Effects of Ozone layer Depletion

Ozone layer depletion has a number of effects on living beings and also the environment.

On living beings

The depletion of ozone layer paves the way for high energy Ultraviolet radiation to enter into the Earth s lower atmosphere which causes health effects on human beings like skin cancer (malignant melanoma) eye damage and cataract problems due to direct exposure to UV rays A weakening of the immune system Acceleration of the ageing process of the skin Difficulty in breathing, chest and throat pain

In amphibians, it affects every stage of life cycle, i.e. in the growth and development of the larvae and is said to be one of the primary reasons for declining number of amphibian species.

On environment

Ozone layer depletion leads to decrease in the ozone in the stratosphere and increase in ozone present in the lower atmosphere. Ozone in the lower atmosphere is considered to be a pollutant and a greenhouse gas as it contributes to global warming and the effect trickles down to melting polar ice caps, rising sea levels, and climate change.

Measures to mitigate Ozone depletion

Ozone depletion can be arrested by reducing the number of ozone-depleting substances in the atmosphere. This can be done by reducing the use of harmful ODSs and substituting them with other substances that do not cause ozone depletion.

The ozone layer is not something that is specific to any region or country. It hence leaves all countries of the vulnerable to the effects of depletion which means all the countries have to try to mitigate the effects collectively.

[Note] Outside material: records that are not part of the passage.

Lemma a_skip_0 a : a_skip 0 a = a.
Proof.
  unfold a_skip. destruct (s_ungetcs (a_st a)) as [|x u] eqn:E; destruct a as [s d p c]; cbn in *.
  - unfold a_move. cbn. f_equal. lia.
  - unfold a_with. cbn. f_equal. destruct s. cbn in *. by subst.
Qed.

(** Reading bytes that are at hand. *)
Lemma a_read_chunk stop l1 : forall l2 m a, 0 <= a_pos a -> avail a = Some (l1 ++ l2) -> Forall (fun c => stop c = false) l1 ->
  a_read k (length l1 + m) stop a =
    let '(r, l, a) := a_read k m stop (a_skip (length l1) a) in (r, l1 ++ l, a).
Proof.
  induction l1 as [|c l1 IH]; intros l2 m a Hp Ha Hs; cbn [length Nat.add app].
  - rewrite a_skip_0. by destruct (a_read k m stop a) as [[r l] a'].
  - inversion Hs as [|? ? Hc Hs']; subst. cbn [a_read]. rewrite (avail_byte c (l1 ++ l2)) by done. rewrite Hc.
    destruct l1 as [|d l1].
    + cbn [length Nat.add app]. by destruct (a_read k m stop (a_skip 1 a)) as [[r l] a'].
    + rewrite (IH l2 m (a_skip 1 a)); [| |by apply (avail_skip c)|done].
      * rewrite (a_skip_step _ _ c ((d :: l1) ++ l2)) by (done || (rewrite length_app; lia)).
        destruct (a_read k m stop (a_skip (S (length (d :: l1))) a)) as [[r l] a']. done.
      * unfold a_skip. destruct (s_ungetcs (a_st a)); cbn; lia.
Qed.

(** Consuming some of the bytes at hand. *)
Lemma consume_ungetc f a n : models k f a -> ungetcs f <> [] -> (n <= length (ungetcs f))%nat ->
  exists f', fread_consume f (Z.of_nat n) = Some f' /\ models k f' (a_skip n a).
Proof.
  intros Hm Hne Hn. unfold fread_consume, assert. rewrite bool_decide_false by done. cbn [negb].
  rewrite (proj2 (Z.leb_le _ _)) by lia. cbn [mbind option_bind]. eexists. split; [done|]. rewrite Nat2Z.id.
  unfold a_skip. rewrite (m_st _ _ _ Hm). fold (ungetcs f). destruct (ungetcs f); [done|]. by apply models_st.
Qed.

Lemma consume_window f a n : models k f a -> ungetcs f = [] -> 0 < readbuflen f -> Z.of_nat n <= readbuflen f ->
  exists f', fread_consume f (Z.of_nat n) = Some f' /\ models k f' (a_skip n a).
Proof.
  intros Hm Hu Hr Hn. unfold fread_consume, assert. rewrite Hu. rewrite bool_decide_true by done. cbn [negb].
  rewrite (proj2 (Z.leb_le _ _)) by lia. cbn [mbind option_bind]. unfold a_skip. rewrite (m_st _ _ _ Hm). fold (ungetcs f). rewrite Hu.
  destruct Hm as [Hst Hpos Hp0 Hd Hcap Happ Hus Hsz Hmem Hw Hnr].
  destruct Hw as [? ? ? ?|p Ep Hp Hr0 Ho Ew Eo Hwl|o w ? ? ? ? ? ? ? ?]; [lia| |lia].
  rewrite Ep. cbn [mbind option_bind]. eexists. split; [done|]. split; cbn; try done; try lia.
  - eapply Win_read; cbn; try done; lia.
  - intros Hk. specialize (Hnr Hk). lia.
Qed.

Lemma drop_nil_iff (d : list Z) p : 0 <= p -> drop (Z.to_nat p) d = [] <-> Z.of_nat (length d) <= p.
Proof.
  intros Hp. split.
  - intros E. pose proof (length_drop d (Z.to_nat p)) as H. rewrite E in H. cbn in H. lia.
  - intros H. apply drop_ge. lia.
Qed.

International efforts to reduce Ozone Depletion: Montreal Protocol

Montreal Protocol is an international treaty signed in 1987 after the Vienna Convention and came into force in 1989. According to this treaty, many countries of the world have agreed to phase out of ODSs.

Montreal Protocol is the first international treaty to have achieved universal ratification in the history of United Nations. It is also highly successful international arrangement, as it has phased-out more than 95% of the ODS so far as per its main mandate (CFCs) in less than 30 years of its existence.

Currently, under the Montreal Protocol, accelerated phase-out of Hydrochlorofluorocarbons (HCFCs) is underway with the target year being 2030.

Kigali Amendment to Montreal Protocol

Kigali Amendment amends the Montreal Protocol of 1987. It aims to phase out Hydrofluorocarbons (HFCs), a family of potent greenhouse gases. Though HFCs are not ozone-depleting substances, they have been brought under Montreal Protocol as they have high global warming potential and also because Montreal Protocol has been more successful that climate change agreements like Kyoto Protocol (1997) which still do not have universal ratification and face staunch opposition from developed countries like the United States.

Under Kigali Amendment, in all 197 countries, including India have agreed to a timeline to reduce the use of HFCs by roughly 85% of their baselines by 2045.

Countries under Kigali Amendment have been divided into three groups and given different timelines for phasing out of HFCs. This will be the first time that developing countries like India and China have been separated and been given different timelines. (China is in the second group while India is in the third group).